(* ===== verification/TerminalState.v ===== *)
(** * Command starts and watch rules

    The part of src/lib/src/lib/terminal-state.ts the alert manager calls: the
    semantic events of a terminal, the fields of a command run that begins, and
    the rule that covers a watch key. *)
From Stdlib Require Import ZArith Ascii.
From S2P Require Import Prelude JsValue.
#[local] Open Scope string_scope.

Inductive CwdSource := cwd_osc7 | cwd_osc9_9 | cwd_osc633 | cwd_osc1337 | cwd_process | cwd_manual.
Inductive PathKind := posix | windows | path_unknown.

Record CwdState := mkCwd {
  cwd_uri : option string;
  cwd_path : string;
  cwd_host : option string;
  cwd_scheme_file : bool;
  cwd_pathKind : PathKind;
  cwd_isRemote : bool;
  cwd_source : CwdSource;
  cwd_updatedAt : Z
}.

Inductive CommandRunSource :=
  | osc633_E
  | osc633_boundaries
  | osc133_boundaries
  | user_input.

#[export] Instance CommandRunSource_eq_dec : EqDecision CommandRunSource.
Proof. solve_decision. Defined.

Inductive TerminalTitleSource := osc0 | osc2 | osc9 | osc99 | osc777 | title_user.

Record TerminalTitle := mkTitle {
  title_text : string;
  title_source : TerminalTitleSource;
  title_updatedAt : Z
}.

Inductive TerminalSemanticEvent :=
  | EvCwd (cwd : CwdState)
  | EvPromptStart
  | EvPromptEnd
  | EvCommandLine (commandLine : string)
  | EvCommandStart (source : option CommandRunSource) (startedAt : option Z)
  | EvCommandFinish (exitCode : option Z) (finishedAt : option Z)
  | EvTitle (title : TerminalTitle).

Definition DEFAULT_COMMAND_TITLE : string := "shell".

(** The rule that covers a watch key: the key itself, or a bare rule on the
    runner of a [<runner> <script>] key. *)
Definition watchRuleFor (rules : list string) (key : option string) : option string :=
  match key with
  | None => None
  | Some key =>
      if bool_decide (key ∈ rules) then Some key
      else
        match js_before " " key with
        | Some runner => if bool_decide (runner ∈ rules) then Some runner else None
        | None => None
        end
  end.

Record ResolvedCommandStart := mkResolved {
  rawCommandLine : option string;
  res_displayCommand : string;
  res_source : CommandRunSource;
  res_startedAt : Z
}.

Section Resolve.
  Context (summarizeCommandLine : string -> string).

(** [raw] is truthy: a command line was reported, and not an empty one. *)
Definition truthy (raw : option string) : option string :=
  match raw with Some s => if s =s? "" then None else Some s | None => None end.

Definition resolveCommandStart (now : Z) (fallbackTitle : option string)
    (pendingCommandLine : option string) (source : option CommandRunSource) (startedAt : option Z)
    : ResolvedCommandStart :=
  let raw := pendingCommandLine in
  mkResolved raw
    (match truthy raw with
     | Some s => summarizeCommandLine s
     | None => default DEFAULT_COMMAND_TITLE fallbackTitle
     end)
    (if bool_decide (source = Some osc633_boundaries) && bool_decide (is_Some (truthy raw)) then osc633_E
     else default (if bool_decide (is_Some (truthy raw)) then osc633_E else osc133_boundaries) source)
    (default now startedAt).

End Resolve.

(** A rule covers exactly the keys it names and the scripts of the runner it names. *)
Lemma watchRuleFor_covers rules key :
  is_Some (watchRuleFor rules (Some key)) <->
  key ∈ rules \/ exists runner, js_before " " key = Some runner /\ runner ∈ rules.
Proof.
  cbn. case_bool_decide as Hk; [split; [by left|by eexists]|].
  destruct (js_before " " key) as [runner|].
  - case_bool_decide as Hr.
    + split; [right; by exists runner|by eexists].
    + split; [by intros [? ?]|]. intros [?|(r & [= <-] & ?)]; done.
  - split; [by intros [? ?]|]. by intros [?|(r & ? & ?)].
Qed.
(* ===== verification/AlertModel.v ===== *)
(** * Session activity: the data

    The types of src/lib/src/lib/alert-manager.ts and alert-episode.ts, and the
    functions on them that need no manager: notification details and their rank,
    the sources of a ring, validation of an untyped notification, the cause an
    await wakes on. *)
From Stdlib Require Import ZArith QArith Qround.
From stdpp Require Import pretty.
From S2P Require Import Prelude QuiesceDetector JsValue TerminalState.
#[local] Open Scope string_scope.
#[local] Open Scope Z_scope.

(** ** The constants of src/lib/src/cfg.ts the manager reads *)

Definition cfg_leaveGrace : Z := 1000.
Definition cfg_progressEndGrace : Z := 3000.
Definition cfg_echoWindow : Z := 750.

Inductive SessionStatus :=
  | Quiesce (st : QuiesceStatus)
  | WATCHING_DISABLED
  | ALERT_RINGING
  | OSC_NOTIF_BUSY
  | COMMAND_EXIT_ARMED.

#[export] Instance SessionStatus_eq_dec : EqDecision SessionStatus.
Proof. solve_decision. Defined.

(** ** Notifications *)

Inductive ActivityNotificationSource := OSC_9 | OSC_9_4 | OSC_99 | OSC_777 | BEL | COMMAND_EXIT | WATCHING.

#[export] Instance ActivityNotificationSource_eq_dec : EqDecision ActivityNotificationSource.
Proof. solve_decision. Defined.

Definition source_name (s : ActivityNotificationSource) : string :=
  match s with
  | OSC_9 => "OSC 9" | OSC_9_4 => "OSC 9;4" | OSC_99 => "OSC 99" | OSC_777 => "OSC 777"
  | BEL => "BEL" | COMMAND_EXIT => "COMMAND_EXIT" | WATCHING => "WATCHING"
  end.

Definition ACTIVITY_NOTIFICATION_SOURCES : list ActivityNotificationSource :=
  [OSC_9; OSC_9_4; OSC_99; OSC_777; BEL; COMMAND_EXIT; WATCHING].

Record ActivityNotification := mkNotification {
  n_source : ActivityNotificationSource;
  n_title : option string;
  n_body : option string
}.

#[export] Instance ActivityNotification_eq_dec : EqDecision ActivityNotification.
Proof. solve_decision. Defined.

Definition DETAIL_RANK (s : ActivityNotificationSource) : Z :=
  match s with
  | OSC_9 | OSC_99 | OSC_777 => 4
  | COMMAND_EXIT => 3
  | OSC_9_4 => 2
  | WATCHING => 1
  | BEL => 0
  end.

Definition rank (n : ActivityNotification) : Z := DETAIL_RANK (n_source n).

(** [next], unless [current] says more. *)
Definition richer (current : option ActivityNotification) (next : ActivityNotification) : ActivityNotification :=
  match current with
  | Some c => if rank next <? rank c then c else next
  | None => next
  end.

(** A detail and when it arrived. *)
Record Dated := mkDated { detail : ActivityNotification; arrived : Z }.

(** Keep the richer detail, the later arrival among equals. *)
Definition takeRicher (into : Dated) (d : ActivityNotification) (a : Z) : Dated :=
  let gain := rank d - rank (detail into) in
  if (gain <? 0) || ((gain =? 0) && (a <? arrived into)) then into else mkDated d a.

(** One nullable text field of an untyped notification. *)
Definition normalizeNotificationTextField (v : JsValue) : option string :=
  match js_string v with
  | Some s => let trimmed := js_trim s in if trimmed =s? "" then None else Some trimmed
  | None => None
  end.

Definition source_of_name (s : string) : option ActivityNotificationSource :=
  head (filter (fun src => source_name src = s) ACTIVITY_NOTIFICATION_SOURCES).

Definition normalizeActivityNotification (v : JsValue) : option ActivityNotification :=
  match v with
  | JObject _ =>
      match js_string (js_field "source" v) ≫= source_of_name with
      | None => None
      | Some source =>
          let title := normalizeNotificationTextField (js_field "title" v) in
          let body := normalizeNotificationTextField (js_field "body" v) in
          match title, body with
          | None, None => None
          | _, _ => Some (mkNotification source title body)
          end
      end
  | _ => None
  end.

(** A typed notification as the object it is. *)
Definition notification_value (n : ActivityNotification) : JsValue :=
  JObject [("source", JString (source_name (n_source n)));
           ("title", js_nullable (n_title n)); ("body", js_nullable (n_body n))].

(** ** Progress cycles *)

Inductive ProtocolProgressState := p_clear | p_normal | p_warning | p_indeterminate | p_error.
- - - - - - -
*About this task*
Repeat, word for word, every line from the line that contains "Definition normalizeNotificationTextField (v" to the end of the entries; include both of those lines and no others.

*Response to the exercise*
Definition normalizeNotificationTextField (v : JsValue) : option string :=
  match js_string v with
  | Some s => let trimmed := js_trim s in if trimmed =s? "" then None else Some trimmed
  | None => None
  end.

Definition source_of_name (s : string) : option ActivityNotificationSource :=
  head (filter (fun src => source_name src = s) ACTIVITY_NOTIFICATION_SOURCES).

Definition normalizeActivityNotification (v : JsValue) : option ActivityNotification :=
  match v with
  | JObject _ =>
      match js_string (js_field "source" v) ≫= source_of_name with
      | None => None
      | Some source =>
          let title := normalizeNotificationTextField (js_field "title" v) in
          let body := normalizeNotificationTextField (js_field "body" v) in
          match title, body with
          | None, None => None
          | _, _ => Some (mkNotification source title body)
          end
      end
  | _ => None
  end.

(** A typed notification as the object it is. *)
Definition notification_value (n : ActivityNotification) : JsValue :=
  JObject [("source", JString (source_name (n_source n)));
           ("title", js_nullable (n_title n)); ("body", js_nullable (n_body n))].

(** ** Progress cycles *)

Inductive ProtocolProgressState := p_clear | p_normal | p_warning | p_indeterminate | p_error.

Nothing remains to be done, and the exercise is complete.